Official documentation: https://www.crummy.com/software/BeautifulSoup/bs4/doc/index.zh.html
3. Basic use
1. Build a BeautifulSoup object
Method 1:
import urllib.request
from bs4 import BeautifulSoup
//读取html对象
url="https://news.hist.edu.cn/kyyw/378.htm"

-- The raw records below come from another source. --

(** [%x:%x:%x.%u] and six times [%x]. *)
Definition scan_pci (s : bytes) : option (Z * Z * Z * Z) :=
  '(domain, s) ← scan_x s; s ← scan_c ":" s; '(bus, s) ← scan_x s; s ← scan_c ":" s;
  '(slot, s) ← scan_x s; s ← scan_c "." s; '(func, _) ← scan_u s; Some (domain, bus, slot, func).
Fixpoint scan_more (n : nat) (s : bytes) : option (list Z) :=
  match n with
  | O => Some []
  | S n' => s ← scan_c ":" s; '(a, s) ← scan_x s; (fun l => a :: l) <$> scan_more n' s
  end.
Definition scan_mac (s : bytes) : option (list Z) := '(a, s) ← scan_x s; (fun l => a :: l) <$> scan_more 5 s.

Section net.
Context `{SY : System} {PR : Programs} {IF : Interfaces} (hwdb : option HwdbLookup.udev_hwdb) (fuel : nat).

Definition dev_pci_onboard (pci : nat) (n : netnames) : E netnames :=
  index ← sysattr_of pci "acpi_index";
  index ← (match index with None => sysattr_of pci "index" | Some _ => mret index end);
  match index with
  | None => mret n
  | Some index =>
      let idx := s32 (fst (strtoul_prefix 0 index)) in
      if idx <=? 0 then mret n
      else
        let n := n <| pci_onboard := snprintf IFNAMSIZ ("o"%char :: fmt_d idx) |> in
        label ← sysattr_of pci "label";
        mret (n <| pci_onboard_label := label |>)
  end.
Definition is_pci_multifunction (pci : nat) : E bool :=
  e ← ev (fun e => e);
  f ← ev_sys (sys_read_file (syspath (device_at e pci) ++ "/config"));
  mret (match f with
        | Some config => if (length config <? 64)%nat then false else Z.testbit (code (nth 14 config nul)) 7
        | None => false
        end).
(** The first line of a file. *)
Definition LINE_MAX : nat := 2048.
Definition truncate_nl (s : bytes) : bytes := fst (split_chr (fst (split_chr s newline)) "013").
Definition read_one_line_file (fn : bytes) : state world (option bytes) :=
  f ← sys_read_file fn;
  mret (match f with
        | None => None
        | Some f => Some (truncate_nl (match fgets LINE_MAX f with Some (t, _) => until_nul t | None => [] end))
        end).
(** The number of the slot whose address the device has; 0 for none. *)
Fixpoint slots_loop (slots sysname : bytes) (names : list bytes) : state world Z :=
  match names with
  | [] => mret 0
  | name :: names' =>
      if nth 0 name nul ==c "." then slots_loop slots sysname names'
      else
        let '(v, rest) := strtol 10 name in
        let i := s32 v in
        if negb (bool_decide (rest = [])) then slots_loop slots sysname names'
        else if i <? 1 then slots_loop slots sysname names'
        else
          address ← read_one_line_file (snprintf 256 (slots ++ "/"%char :: name ++ "/address"));
          match address with
          | Some a => if bool_decide (is_Some (startswith sysname a)) then mret i else slots_loop slots sysname names'
          | None => slots_loop slots sysname names'
          end
  end.
Definition dev_pci_slot (pci : nat) (n : netnames) : E netnames :=
  sysname ← sysname_of pci;
  match scan_pci sysname with
  | None => mret n
  | Some (domain, bus, slot, func) =>
      attr ← sysattr_of 0 "dev_port";
      let dev_port := match attr with Some a => u32 (fst (strtol 10 a)) | None => 0 end in
      multi ← (if 0 <? func then mret true else is_pci_multifunction pci);
      let n := set_path (slot_name domain ("p"%char :: fmt_d bus ++ "s"%char :: fmt_d slot) func dev_port multi) n in
      bus_dev ← ev_sys (udev_device_new_from_subsystem_sysname "subsystem" "pci");
      match bus_dev with
      | None => mret n
      | Some b =>
          let slots := snprintf 256 (syspath b ++ "/slots") in
          dir ← ev_sys (sys_readdir slots);
          match dir with
          | None => mret n
          | Some names =>
              hotplug_slot ← ev_sys (slots_loop slots sysname names);
              if 0 <? hotplug_slot then
                multi ← (if 0 <? func then mret true else is_pci_multifunction pci);
                mret (set_slot (slot_name domain ("s"%char :: fmt_d hotplug_slot) func dev_port multi) n)
              else mret n
          end
      end
  end.
(** [None] in the pair is an error. *)
Definition names_pci (n : netnames) : E (option (bool * netnames)) :=
  parent ← udev_device_get_parent 0;
  match parent with
  | None => mret (Some (false, n))
  | Some p =>
      s ← subsystem_of p;
      r ←! (if is_str "pci" s then mret (Some (Some p, n <| n_type := NET_PCI |>))
            else q ←! udev_device_get_parent_with_subsystem_devtype fuel 0 "pci" None; mret (Some (q, n)));
      match r with
      | (None, n) => mret (Some (false, n))
      | (Some pci, n) =>
          n ← dev_pci_onboard pci (n <| pcidev := Some pci |>);
          n ← dev_pci_slot pci n;
          mret (Some (true, n))
      end
  end.
Definition names_usb (n : netnames) : E (option (bool * netnames)) :=
  usbdev ←! udev_device_get_parent_with_subsystem_devtype fuel 0 "usb" (Some ("usb_interface" : bytes));
  match usbdev with
  | None => mret (Some (false, n))
  | Some i =>
      name ← sysname_of i;
      mret (Some (match split_usb (fst (strscpy 256 name)) with
                  | None => (false, n)
                  | Some (ports, config, interf) =>
                      let '(s, l) := usb_name ports config interf in
                      let n := n <| usb_ports := s |> <| bcma_core := drop IFNAMSIZ s |> in
                      if (l =? 0)%nat then (false, n) else (true, n <| n_type := NET_USB |>)
                  end))
  end.
Definition names_bcma (n : netnames) : E (option (bool * netnames)) :=
  bcmadev ←! udev_device_get_parent_with_subsystem_devtype fuel 0 "bcma" None;
  match bcmadev with
  | None => mret (Some (false, n))
  | Some i =>
      name ← sysname_of i;
      mret (Some (match scan_bcma name with
                  | None => (false, n)
                  | Some core =>
                      let n := if 0 <? core then n <| bcma_core := snprintf IFNAMSIZ ("b"%char :: fmt_u32 core) |> else n in
                      (true, n <| n_type := NET_BCMA |>)
                  end))
  end.
Definition names_ccw (n : netnames) : E (bool * netnames) :=
  cdev ← udev_device_get_parent 0;
  match cdev with
  | None => mret (false, n)
  | Some c =>
      s ← subsystem_of c;
      if is_str "ccwgroup" s then
        bus_id ← sysname_of c;
        if (length bus_id <? 8)%nat || (9 <? length bus_id)%nat then mret (false, n)
        else mret (true, n <| ccw_group := "ccw" ++ bus_id |> <| n_type := NET_CCWGROUP |>)
      else mret (false, n)
  end.
Definition names_mac (n : netnames) : E netnames :=
  s ← sysattr_of 0 "addr_assign_type";
  match s with
  | None => mret n
  | Some s =>
      if negb (u32 (fst (strtoul_prefix 0 s)) =? 0) then mret n
      else
        a ← sysattr_of 0 "address";
        mret (match a ← a; scan_mac a with
              | None => n
              | Some l => if u32 (foldr Z.add 0 l) =? 0 then n else n <| mac := u8 <$> l |> <| mac_valid := true |>
              end)
  end.
Definition ieee_oui (n : netnames) : E (option unit) :=
  if negb (mac_valid n) then mret (Some tt)
  else if bool_decide (take 3 (mac n) = [0; 0; 0]) then mret (Some tt)
  else
    _ ←! udev_builtin_hwdb_lookup hwdb None ("OUI:" ++ mjoin (HEX 2 <$> mac n)) None;
    mret (Some tt).

(** A name is only given when it is short enough for an interface. *)
Definition add_name (key name : bytes) : E unit :=
  if (length name <? IFNAMSIZ)%nat then udev_builtin_add_property key (Some name) ;; mret tt else mret tt.
Definition add_part (key prefix part rest : bytes) : E unit :=
  if bool_decide (part = []) then mret tt else add_name key (prefix ++ part ++ rest).
Definition ARPHRD_ETHER : Z := 1.
Definition ARPHRD_SLIP : Z := 256.
Definition net_prefix (type : Z) (devtype : option bytes) : bytes :=
  if is_str "wlan" devtype then "wl" else if is_str "wwan" devtype then "ww"
  else if type =? ARPHRD_SLIP then "sl" else "en".
(** The names of a device on PCI, directly or through another bus. *)
Definition path_names (prefix : bytes) (n : netnames) : E (option unit) :=
  r ←! names_pci n;
  let '(ok, n) := r in
  if negb ok then mret (Some tt)
  else if bool_decide (n_type n = NET_PCI) then
    add_part "ID_NET_NAME_ONBOARD" prefix (pci_onboard n) [] ;;
    match pci_onboard_label n with Some l => add_name "ID_NET_LABEL_ONBOARD" (prefix ++ l) | None => mret tt end ;;
    add_part "ID_NET_NAME_PATH" prefix (pci_path n) [] ;;
    add_part "ID_NET_NAME_SLOT" prefix (pci_slot n) [] ;;
    mret (Some tt)
  else
    r ←! names_usb n;
    let '(ok, n) := r in
    if ok && bool_decide (n_type n = NET_USB) then
      add_part "ID_NET_NAME_PATH" prefix (pci_path n) (usb_ports n) ;;
      add_part "ID_NET_NAME_SLOT" prefix (pci_slot n) (usb_ports n) ;;
      mret (Some tt)
    else
      r ←! names_bcma n;
      let '(ok, n) := r in
      if ok && bool_decide (n_type n = NET_BCMA) then
        add_part "ID_NET_NAME_PATH" prefix (pci_path n) (bcma_core n) ;;
        add_part "ID_NET_NAME_SLOT" prefix (pci_slot n) (bcma_core n) ;;
        mret (Some tt)
      else mret (Some tt).
Definition mac_names (prefix : bytes) (n : netnames) : E (option unit) :=
  if mac_valid n then
    udev_builtin_add_property "ID_NET_NAME_MAC" (Some (snprintf IFNAMSIZ (prefix ++ "x"%char :: mjoin (hex 2 <$> mac n)))) ;;
    ieee_oui n
  else mret (Some tt).
(** Whether it succeeds. *)
Definition builtin_net_id : E (option bool) :=
  s ← sysattr_of 0 "type";
  match s with
  | None => mret (Some false)
  | Some s =>
      let type := u32 (fst (strtoul_prefix 0 s)) in
      if negb (type =? ARPHRD_ETHER) && negb (type =? ARPHRD_SLIP) then mret (Some true)
      else
        ifindex ← sysattr_of 0 "ifindex";
        match ifindex with
        | None => mret (Some false)
        | Some s =>
            iflink ← sysattr_of 0 "iflink";
            match iflink with
            | None => mret (Some false)
            | Some p =>
                if negb (bool_decide (s = p)) then mret (Some true)
                else
                  devtype ← devtype_of 0;
                  let prefix := net_prefix type devtype in
                  n ← names_mac names_new;
                  _ ←! mac_names prefix n;
                  '(ok, n) ← names_ccw n;
                  if ok && bool_decide (n_type n = NET_CCWGROUP) then
                    add_name "ID_NET_NAME_PATH" (prefix ++ ccw_group n) ;; mret (Some true)
                  else _ ←! path_names prefix n; mret (Some true)
            end
        end
  end.
End net.
End BuiltinNet.
(* ===== verification/BuiltinInput.v ===== *)
(** src/core/builtin/udev-builtin-input_id.c and udev-builtin-keyboard.c: the
    kinds of an input device from the bit maps of its capabilities, and the
    key codes of a keyboard.  Also [udev_device_set_sysattr_value] of
    lib/device/libudev-device.c. *)

From Stdlib Require Import ZArith Lia Ascii.
From stdpp Require Import prelude gmap strings sorting.
From S2P Require Import Prelude Utils Strings Encode UdevList System Device Node Event BuiltinPath BuiltinNet.
Import Mem Entries Strxcpyx Encode Device Node Event Scan BuiltinPath.

(** * udev-builtin-input_id.c *)

Module BuiltinInput.
#[local] Abbreviation tt := Datatypes.tt.
#[local] Notation "x ←! m ; f" := (obind m (fun x => f)) (at level 20, m at level 100, f at level 200, right associativity).

(** linux/input.h *)
Definition EV_KEY : Z := 0x01.
Definition EV_REL : Z := 0x02.
Definition EV_ABS : Z := 0x03.
Definition EV_MAX : Z := 0x1f.
Definition REL_X : Z := 0x00.
Definition REL_Y : Z := 0x01.
Definition REL_MAX : Z := 0x0f.
Definition ABS_X : Z := 0x00.
Definition ABS_Y : Z := 0x01.
Definition ABS_Z : Z := 0x02.
Definition ABS_RX : Z := 0x03.
Definition ABS_RY : Z := 0x04.
Definition ABS_RZ : Z := 0x05.
Definition ABS_THROTTLE : Z := 0x06.
Definition ABS_RUDDER : Z := 0x07.
Definition ABS_WHEEL : Z := 0x08.
Definition ABS_GAS : Z := 0x09.
Definition ABS_BRAKE : Z := 0x0a.
Definition ABS_MAX : Z := 0x3f.
Definition BTN_MISC : Z := 0x100.
Definition BTN_1 : Z := 0x101.
Definition BTN_MOUSE : Z := 0x110.
Definition BTN_TRIGGER : Z := 0x120.
Definition BTN_A : Z := 0x130.
Definition BTN_TOOL_PEN : Z := 0x140.
Definition BTN_TOOL_FINGER : Z := 0x145.
Definition BTN_TOUCH : Z := 0x14a.
Definition BTN_STYLUS : Z := 0x14b.
Definition KEY_OK : Z := 0x160.
Definition BTN_TRIGGER_HAPPY : Z := 0x2c0.
Definition KEY_MAX : Z := 0x2ff.

Definition BITS_PER_LONG : Z := 64.
Definition NBITS (x : Z) : nat := Z.to_nat ((x - 1) / BITS_PER_LONG + 1).
Definition test_bit (bit : Z) (array : list Z) : bool := Z.testbit (nth (Z.to_nat (bit / BITS_PER_LONG)) array 0) (bit mod BITS_PER_LONG).

(** The words of a text from the last one on; a word too many is dropped. *)
Fixpoint cap_loop (fuel : nat) (text : bytes) (i : nat) (bitmask : list Z) : list Z :=
  match fuel with
  | O => bitmask
  | S fuel' =>
      match strrchr text " " with
      | Some (text', word) => cap_loop fuel' text' (S i) (<[i := fst (strtoul_prefix 16 word)]> bitmask)
      | None => <[i := fst (strtoul_prefix 16 text)]> bitmask
      end
  end.
Definition cap_mask (attr : option bytes) (n : nat) : list Z :=
  let text := take 4095 (str_arg attr) in
  cap_loop (S (length text)) text 0 (replicate n 0).

(** The properties, in their order. *)
Definition test_pointers (ev abs key rel : list Z) : list bytes :=
  if negb (test_bit EV_KEY ev) then
    if test_bit EV_ABS ev && test_bit ABS_X abs && test_bit ABS_Y abs && test_bit ABS_Z abs then ["ID_INPUT_ACCELEROMETER" : bytes] else []
  else
    let '(found, is_touchpad, is_mouse) :=
      if test_bit EV_ABS ev && test_bit ABS_X abs && test_bit ABS_Y abs then
        if test_bit BTN_STYLUS key || test_bit BTN_TOOL_PEN key then (["ID_INPUT_TABLET" : bytes], false, false)
        else if test_bit BTN_TOOL_FINGER key && negb (test_bit BTN_TOOL_PEN key) then ([], true, false)
        else if test_bit BTN_MOUSE key then ([], false, true)
        else if test_bit BTN_TOUCH key then (["ID_INPUT_TOUCHSCREEN" : bytes], false, false)
        else if test_bit BTN_TRIGGER key || test_bit BTN_A key || test_bit BTN_1 key || test_bit ABS_RX abs || test_bit ABS_RY abs
                || test_bit ABS_RZ abs || test_bit ABS_THROTTLE abs || test_bit ABS_RUDDER abs || test_bit ABS_WHEEL abs
                || test_bit ABS_GAS abs || test_bit ABS_BRAKE abs then (["ID_INPUT_JOYSTICK" : bytes], false, false)
        else ([], false, false)
      else ([], false, false) in
    let is_mouse := is_mouse || (test_bit EV_REL ev && test_bit REL_X rel && test_bit REL_Y rel && test_bit BTN_MOUSE key) in
    found ++ (if is_mouse then ["ID_INPUT_MOUSE" : bytes] else []) ++ (if is_touchpad then ["ID_INPUT_TOUCHPAD" : bytes] else []).
Definition test_key (ev key : list Z) : list bytes :=
  if negb (test_bit EV_KEY ev) then []
  else
    let low := foldr Z.lor 0 (take (Z.to_nat (BTN_MISC / BITS_PER_LONG)) key) in
    let high := existsb (fun i => test_bit (KEY_OK + Z.of_nat i) key) (seq 0 (Z.to_nat (BTN_TRIGGER_HAPPY - KEY_OK))) in
    let mask := 0xFFFFFFFE in
    (if negb (low =? 0) || high then ["ID_INPUT_KEY" : bytes] else [])
    ++ (if Z.land (nth 0 key 0) mask =? mask then ["ID_INPUT_KEYBOARD" : bytes] else []).

Section input.
Context `{SY : System} {PR : Programs}.

Fixpoint input_parent (fuel : nat) (pdev : nat) : E (option (option nat)) :=
  match fuel with
  | O => mret None
  | S fuel' =>
      a ← sysattr_of pdev "capabilities/ev";
      match a with
      | Some _ => mret (Some (Some pdev))
      | None =>
          p ←! udev_device_get_parent_with_subsystem_devtype fuel' pdev "input" None;
          match p with Some p => input_parent fuel' p | None => mret (Some None) end
      end
  end.
Definition get_cap_mask (pdev : nat) (attr : bytes) (max : Z) : E (list Z) := a ← sysattr_of pdev attr; mret (cap_mask a (NBITS max)).
Fixpoint add_flags (l : list bytes) : E unit :=
  match l with [] => mret tt | key :: l' => udev_builtin_add_property key (Some ("1" : bytes)) ;; add_flags l' end.
Definition builtin_input_id (fuel : nat) : E (option bool) :=
  pdev ←! input_parent fuel 0;
  match pdev with
  | None => mret (Some true)
  | Some p =>
      udev_builtin_add_property "ID_INPUT" (Some ("1" : bytes)) ;;
      ev ← get_cap_mask p "capabilities/ev" EV_MAX;
      abs ← get_cap_mask p "capabilities/abs" ABS_MAX;
      rel ← get_cap_mask p "capabilities/rel" REL_MAX;
      key ← get_cap_mask p "capabilities/key" KEY_MAX;
      add_flags (test_pointers ev abs key rel) ;;
      add_flags (test_key ev key) ;;
      mret (Some true)
  end.
End input.
End BuiltinInput.

(** * udev-builtin-keyboard.c *)

Module BuiltinKeyboard.
#[local] Abbreviation tt := Datatypes.tt.
#[local] Notation "x ←! m ; f" := (obind m (fun x => f)) (at level 20, m at level 100, f at level 200, right associativity).

Definition EISDIR : Z := 21.
Definition EACCES : Z := 13.
Definition ENXIO : Z := 6.
Definition ENODEV : Z := 19.
(** A file of sysfs takes a value as a whole.  The bytes of the newlines that
    were cut are written as NUL. *)
Definition udev_device_set_sysattr_value `{SY : System} (sysattr value : bytes) : D Z :=
  d ← field (fun d => d);
  let path := fst (strscpyl UTIL_PATH_SIZE [syspath d; "/" : bytes; sysattr]) in
  st ← sys (sys_lstat path);
  match st with
  | None => cache_sysattr sysattr None ;; mret (- ENXIO)
  | Some mode =>
      if S_ISLNK mode then mret (- EINVAL)
      else if S_ISDIR mode then mret (- EISDIR)
      else if Z.land mode S_IRUSR =? 0 then mret (- EACCES)
      else if (4096 <? length value)%nat then mret (- EINVAL)
      else
        let text := util_remove_trailing_chars value newline in
        r ← sys (sys_write path (text ++ replicate (length value - length text) nul));
        if r =? 0 then cache_sysattr sysattr (Some text) ;; mret 0 else mret (- r)
  end.

(** The generated table of key names, and the calls on a node: opening it for
    writing, and EVIOCSKEYCODE. *)
Class Keys `{SY : System} := {
  keyboard_lookup_key : bytes -> option Z;
  sys_open_input : bytes -> state world bool;
  sys_setkeycode : bytes -> Z -> Z -> state world unit
}.

Definition MAP_SIZE : nat := 1024.
(** An array and its count: the last place is used again and again. *)
Definition push {A} (x : A) (l : list A) : list A := if (length l <? MAP_SIZE - 1)%nat then l ++ [x] else l.
Record keys := mk_keys { k_map : list (Z * Z); k_release : list Z }.

Section keyboard.
Context `{SY : System} {PR : Programs} {KE : Keys}.

(** One property; [None] when its value is NULL. *)
Definition key_entry (e : entry) (k : keys) : option keys :=
  match startswith (e_name e) "KEYBOARD_KEY_" with
  | None => Some k
  | Some code =>
      let '(v, endptr) := strtoul_prefix 16 code in
      let scancode := u32 v in
      if negb (bool_decide (endptr = [])) then Some k
      else
        value ← e_value e;
        let '(keycode, k, skip) :=
          match value with
          | c :: keycode' =>
              if c ==c "!" then (keycode', mk_keys (k_map k) (push scancode (k_release k)), bool_decide (keycode' = []))
              else (value, k, false)
          | [] => (value, k, false)
          end in
        if skip : bool then Some k
        else
          let num := match keyboard_lookup_key keycode with
                     | Some id => Some (u32 id)
                     | None => let '(v, endptr) := strtoul_prefix 0 keycode in if bool_decide (endptr = []) then Some (u32 v) else None
                     end in
          match num with
          | None => Some k
          | Some n => Some (mk_keys (push (scancode, n) (k_map k)) (k_release k))
          end
  end.
Fixpoint key_entries (l : list entry) (k : keys) : option keys :=
  match l with [] => Some k | e :: l' => k ← key_entry e k; key_entries l' k end.

Definition release_codes (cur : bytes) (release : list Z) : dst :=
  fold_left (fun d r => strpcpyf d (","%char :: fmt_i (s32 r))) release (strpcpy (dst_new 4096) cur).
Definition install_force_release (fuel : nat) (release : list Z) : E (option Z) :=
  atkbd ←! udev_device_get_parent_with_subsystem_devtype fuel 0 "serio" None;
  match atkbd with
  | None => mret (Some (- ENODEV))
  | Some a =>
      cur ← sysattr_of a "force_release";
      match cur with
      | None => mret (Some (- ENODEV))
      | Some cur =>
          let d := release_codes cur release in
          if (left_ d =? 0)%nat then mret None
          else r ← on a (udev_device_set_sysattr_value "force_release" (out d)); mret (Some r)
      end
  end.
Fixpoint set_keys (node : bytes) (map : list (Z * Z)) : state world unit :=
  match map with [] => mret tt | (scan, key) :: map' => sys_setkeycode node scan key ;; set_keys node map' end.
Definition builtin_keyboard (fuel : nat) : E (option bool) :=
  es ← on 0 udev_device_get_properties_list_entry;
  match key_entries es (mk_keys [] []) with
  | None => mret None
  | Some k =>
      if bool_decide (k_map k = []) && bool_decide (k_release k = []) then mret (Some true)
      else
        node ← on 0 udev_device_get_devnode;
        match node with
        | None => mret (Some false)
        | Some node =>
            ok ← ev_sys (sys_open_input node);
            if negb ok then mret (Some false)
            else
              ev_sys (set_keys node (k_map k)) ;;
              _ ←! (if bool_decide (k_release k = []) then mret (Some 0) else install_force_release fuel (k_release k));
              mret (Some true)
        end
  end.
End keyboard.
End BuiltinKeyboard.
(** * Words *)

(** The length up to a character of [reject] that is not escaped; in front of
    a backslash at the end of the string. *)
Fixpoint cspn_loop (reject : bytes) (escaped : bool) (s : bytes) : nat * bool :=
  match s with
  | [] => (0%nat, escaped)
  | c :: s' =>
      if escaped then let '(n, e) := cspn_loop reject false s' in (S n, e)
      else if c ==c "\" then let '(n, e) := cspn_loop reject true s' in (S n, e)
      else if one_of reject c then (0%nat, false)
      else let '(n, e) := cspn_loop reject false s' in (S n, e)
  end.
Definition strcspn_escaped (s reject : bytes) : nat :=
  let '(n, escaped) := cspn_loop reject false s in if escaped then (n - 1)%nat else n.
(** A result, a failed assertion, or a loop that does not end. *)
Inductive outcome (A : Type) := Done (x : A) | Aborts | No_end.
Arguments Done {A}. Arguments Aborts {A}. Arguments No_end {A}.
(** The word, if there is one, and the new state; the word is what the state
    has at [current], with its length. *)
Definition split (state separator : bytes) (quoted : bool) : outcome (option bytes * bytes) :=
  match state with
  | [] => Done (None, [])
  | _ =>
      match skip_set separator state with
      | [] => Done (None, [])
      | (c :: s) as current =>
          if quoted && one_of QUOTES c then
            let l := strcspn_escaped s [c] in
            if (nth l s nul ==c nul) || (negb (nth (l + 1) s nul ==c nul) && negb (in_set separator (nth (l + 1) s nul))) then Done (None, current)
            else if nth l s nul ==c c then Done (Some (take l s), drop (l + 1) s)
            else Aborts
          else
            let l := if quoted then strcspn_escaped current separator else length (fst (until_set separator current)) in
            Done (Some (take l current), drop l current)
      end
  end.
(** The words of a [FOREACH_WORD] loop; the fuel is more than the length of
    the string. *)
Fixpoint words_loop (fuel : nat) (separator : bytes) (quoted : bool) (state : bytes) : outcome (list bytes) :=
  match split state separator quoted with
  | Aborts => Aborts
  | No_end => No_end
  | Done (None, _) => Done []
  | Done (Some w, state) =>
      match fuel with
      | O => No_end
      | S fuel' =>
          match words_loop fuel' separator quoted state with
          | Done ws => Done (w :: ws)
          | r => r
          end
      end
  end.
Definition FOREACH_WORD_SEPARATOR (s separator : bytes) : outcome (list bytes) := words_loop (S (length s)) separator false s.
Definition FOREACH_WORD_QUOTED (s : bytes) : outcome (list bytes) := words_loop (S (length s)) WHITESPACE true s.
(* ===== verification/Control.v ===== *)
(** The library context (lib/libudev.c), the messages of the control socket
    (src/core/udev-ctrl.c) and what the daemon does with them and with the
    kernel command line (src/udevd/udevd.c). *)

From Stdlib Require Import ZArith Lia Ascii.
From stdpp Require Import prelude gmap strings.
From S2P Require Import Prelude System Utils Strings Encode UdevList Device BuiltinPath Util MonitorFilter Udevd.
Import Strxcpyx Entries Scan.
#[local] Abbreviation UDEVRUNDIR := Device.UDEVRUNDIR.

(** * The library context *)

Module Context.

(** [struct udev] without the reference count and the pointers of the user. *)
Record udev := mk_udev { properties_list : list entry; log_priority : Z }.
#[export] Instance udev_eta : Eta udev := fun x => mk_udev (properties_list x) (log_priority x).

Definition udev_add_property (u : udev) (key : bytes) (value : option bytes) : udev :=
  match value with
  | None => u <| properties_list := spec_delete (properties_list u) key |>
  | Some v => u <| properties_list := spec_add true (properties_list u) key (Some v) |>
  end.
Definition udev_set_log_priority (u : udev) (priority : Z) : udev :=
  udev_add_property (u <| log_priority := priority |>) "UDEV_LOG" (Some (fmt_u32 priority)).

request=urllib.request.Request(url);
response=urllib.request.urlopen(request)
html=response.read().decode("utf-8");
//构建BeautifulSoup对象
bs=BeautifulSoup(html,"html.parser",from_encoding='utf-8')
Method 2:
from bs4 import BeautifulSoup
file = open('https://news.hist.edu.cn/kyyw/378.htm', 'rb')
html = file.read()
bs = BeautifulSoup(html,"html.parser") # 缩进格式
Note: html, parser means that the parser used is the python standard library, and other standard libraries are as follows
2. Interpret and search through the operation method
print(bs.prettify()) # 格式化html结构
print(bs.title) # 获取title标签的名称
print(bs.title.name) # 获取title的name
print(bs.title.string) # 获取head标签的所有内容
print(bs.head)
print(bs.div) # 获取第一个div标签中的所有内容
print(bs.div["id"]) # 获取第一个div标签的id的值
print(bs.a)
find(): Used to find the first label node that meets the query conditions
find_all() method: Find all label nodes that meet the query conditions and return a list
print(bs.find_all("a")) # 获取所有的a标签
for item in bs.find_all("a"):
print(item.get("href")) # 获取所有的a标签,并遍历打印a标签中的href的值
for item in bs.find_all("a"):
print(item.get_text())//获取a标签文本内容
#attrs参数
print(bs.find_all(id="u1")) # 获取id="u1"的所有标签
bs.find_all(“a”,class_="app")获取所有的a标签,并且其类名为app
3. Search by css selector
bs.select("p")#通过标签查找
bs.select(".app")#通过类名查找
bs.select("#link")#通过id名查找
bs.select('p #link')#通过组合查找
bs.select("a[href='http://baidu.com']")#通过属性查找
4. Case
import urllib.request
from bs4 import BeautifulSoup
url="https://news.hist.edu.cn/kyyw/378.htm"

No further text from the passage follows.